In the Chicago Blackhawks‘ Game 1 win over the Los Angeles Kings, most of the players wearing red were hanging their goaltender out to dry all afternoon and failing to generate much of their own offense. Marian Hossa, however, was the same fantastic two-way player that he has consistently been ever since signing with Chicago in July of 2009.
Hossa picked up two assists in the win, bringing his team-leading playoff point total to 13. As usual, a lot of his best work came on the defensive side of the puck. When Nick Leddy lost an edge near the blue line on the power play, it was Hossa’s backcheck that prevented the Kings from getting a 2-on-1 led by Anze Kopitar.

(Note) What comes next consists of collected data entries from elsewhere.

(** A pass that updates every process of the list in place. *)
Lemma runs_for_update {R : Type} r eps abs s L (body : nat → K (kst E) (option R)) f
    (Q : option R → kst E → Prop) :
  rep r eps abs s → valid L → length eps = NPROC →
  (∀ s' eps' i x, rep r eps' abs s' → i ∈ abs L → eps' !! i = Some x →
    runs (body i) s' (λ res s'', res = None ∧ rep r (<[i := f x]> eps') abs s'')) →
  (∀ s', rep r (update_on (abs L) f eps) abs s' → Q None s') →
  runs (for_list L body) s Q.
Proof.
  intros Hr HL Hlen Hbody HQ. pose proof (rep_NoDup _ _ _ _ L Hr) as Hnd.
  eapply (runs_for_list _ _ _ _ _ _ (λ l1 s', rep r (update_on l1 f eps) abs s')); try done.
  - intros l1 i l2 s' Hl HI. rewrite Hl in Hnd.
    apply NoDup_app in Hnd as (_ & Hd & _).
    assert (Hi : i ∉ l1) by (intros Hi; apply (Hd i Hi); left).
    destruct (rep_member _ _ _ _ L i Hr) as [x Hx]; [rewrite Hl; set_solver|].
    eapply runs_mono.
    + eapply Hbody; [done | rewrite Hl; set_solver |].
      rewrite update_on_lookup, Hx. cbn. by rewrite decide_False.
    + intros res s'' [-> Hr'']. left. rewrite update_on_snoc in Hr'' by done.
      split; [done|]. by eapply rep_next.
  - by rewrite update_on_nil.
Qed.

(** A pass whose body acts on the first process that satisfies [P] and moves it to
    the end of a list (or leaves the loop), so that nothing after it is visited. *)
Lemma runs_for_first {R : Type} r eps abs s L (body : nat → K (kst E) (option R)) (P : nat → bool)
    (Q : option R → kst E → Prop) :
  rep r eps abs s → valid L → length eps = NPROC →
  (∀ i, i ∈ abs L → P i = false → body i s = Ok (None, s)) →
  match list_find P (abs L) with
  | None => Q None s
  | Some (_, p) =>
      runs (body p) s (λ res s', (res = None → next_is s' p None) ∧ Q res s')
  end →
  runs (for_list L body) s Q.
Proof.
  intros Hr HL Hlen Hbody HQ.
  eapply (runs_for_list _ _ _ _ _ _ (λ l1 s', s' = s ∧ Forall (λ i, P i = false) l1)); try done.
  - intros l1 i l2 s' Hl [-> Hnone]. destruct (P i) eqn:Ei.
    + assert (Hf : list_find P (abs L) = Some (length l1, i)).
      { rewrite Hl. rewrite list_find_app_r; [cbn; rewrite decide_True by (by rewrite Ei)|].
        - cbn. do 2 f_equal; lia.
        - apply list_find_None. eapply Forall_impl; [done|]. cbn. intros j ->. tauto. }
      rewrite Hf in HQ. eapply runs_mono; [exact HQ|]. intros [v|] s' [Hn HQ']; [done|].
      right. auto.
    + eapply runs_ok; [apply Hbody; [rewrite Hl; set_solver | done]|].
      left. split; [|by eapply rep_next]. split; [done|]. apply Forall_app. auto.
  - intros s' [-> Hnone]. assert (Hf : list_find P (abs L) = None).
    { apply list_find_None. eapply Forall_impl; [done|]. cbn. intros j ->. tauto. }
    by rewrite Hf in HQ.
Qed.
End Loops.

In a game where the Blackhawks were terrible as far as puck possession metrics are concerned, Hossa was one of the few to still perform well in that respect; he and his linemates (Jonathan Toews and Bryan Bickell) were Chicago’s only forwards to finish with a corsi for percentage number equal to or higher than 50 percent.
This two-way excellence has characterized Hossa’s play for the entire postseason. Even in the Blackhawks’ worst games of the playoffs (Games 3 and 4 against the Minnesota Wild), No. 81 stood out as a bright spot.

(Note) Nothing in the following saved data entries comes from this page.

Lemma live_on_lists eps abs i x :
  table_wf eps abs → eps !! i = Some x →
  i ∈ on_lists (ready_lists ++ [LSleep; LEmbryo; LRunning]) abs ↔
  p_state x ≠ UNUSED ∧ p_state x ≠ ZOMBIE.
Proof.
  intros Hwf Hx. rewrite elem_of_on_lists. split.
  - intros (L & HL & Hi). pose proof (tw_on_list _ _ _ _ _ Hwf Hx Hi) as Hst.
    apply elem_of_app in HL as [(j & -> & _)%list_elem_of_fmap|HL].
    + destruct Hst as [-> _]. done.
    + by elem_cases HL; rewrite Hst.
  - intros [Hu Hz]. exists (list_of x). split; [|by eapply tw_member].
    pose proof (elem_of_ready_lists x (tw_ok _ _ Hwf _ _ Hx)) as Hrd.
    rewrite elem_of_app, !elem_of_cons. unfold list_of. destruct (p_state x); tauto.
Qed.

Lemma is_child_ok r eps abs s L i j :
  rep r eps abs s → j ∈ abs L →
  is_child (Some i) j s = Ok (if child_of i eps j then Some tt else None, s).
Proof.
  intros Hr Hj. destruct (rep_member _ _ _ _ _ _ Hr Hj) as [x Hx].
  destruct (rep_lookup _ _ _ _ _ _ Hr Hx) as (n & Hn & _).
  unfold is_child. rewrite (K_bind_ok _ _ _ _ _ (pget_ok _ _ _ Hn)).
  unfold child_of. by rewrite Hx.
Qed.

Lemma wait_reap_skip r eps abs s L i j :
  rep r eps abs s → j ∈ abs L → child_of i eps j = false →
  wait_reap (Some i) j s = Ok (None, s).
Proof.
  intros Hr Hj Hc. destruct (rep_member _ _ _ _ _ _ Hr Hj) as [x Hx].
  destruct (rep_lookup _ _ _ _ _ _ Hr Hx) as (n & Hn & _).
  unfold wait_reap. rewrite (K_bind_ok _ _ _ _ _ (pget_ok _ _ _ Hn)).
  unfold child_of in Hc. rewrite Hx in Hc. apply bool_decide_eq_false in Hc.
  by rewrite bool_decide_true.
Qed.
(** [exit] up to the lock. *)
Lemma exit_close_ok i ip x r eps abs s cwd (Q : unit → kst E → Prop) :
  runs_as i x r eps abs s → initproc r = Some ip → p_cwd x = Some cwd →
  (∀ s', exiting i ip (replicate NOFILE None) None s' → Q tt s') → runs exit_close s Q.
Proof.
  intros Hs Hip Hcwd HQ. pose proof Hs as (Hr & Hwf & Hu & Hcur & Hx & Hst).
  assert (Hlen : length (p_ofile x) = NOFILE) by apply (tw_ok _ _ Hwf _ _ Hx).
  assert (Hex : exiting i ip (p_ofile x) (Some cwd) s) by (by exists x, r, eps, abs).
  clear Hs Hr Hwf Hu Hcur Hx Hst Hip.
  apply runs_bind. eapply close_files_ok; [done..|]. clear Hex. intros s1 Hex.
  apply runs_bind. eapply runs_mono; [eapply exiting_block; [apply begin_op_may_block | exact Hex]|].
  clear Hex. intros [] s2 Hex. apply runs_bind. eapply curproc_exiting; [done|].
  apply runs_bind. eapply pget_exiting; [done|]. intros z _ Hz. rewrite Hz.
  apply runs_bind. eapply runs_mono; [eapply exiting_block; [apply iput_may_block | exact Hex]|].
  clear Hex. intros [] s3 Hex.
  apply runs_bind. eapply runs_mono; [eapply exiting_block; [apply end_op_may_block | exact Hex]|].
  clear Hex. intros [] s4 Hex.
  eapply (exiting_pmod _ _ _ _ _ _ (replicate NOFILE None) None); [done | eauto with xv6 | by intros | done | done].
Qed.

Hossa won’t get any genuine consideration for the Conn Smythe Trophy if the Blackhawks make it to the Stanley Cup Final, and rightly so; the award is Corey Crawford‘s to lose at this point. Nevertheless, Hossa has been unbelievable, and his play is one of the chief reasons why a Blackhawks team that hasn’t played particularly well all postseason long is more than halfway to a repeat.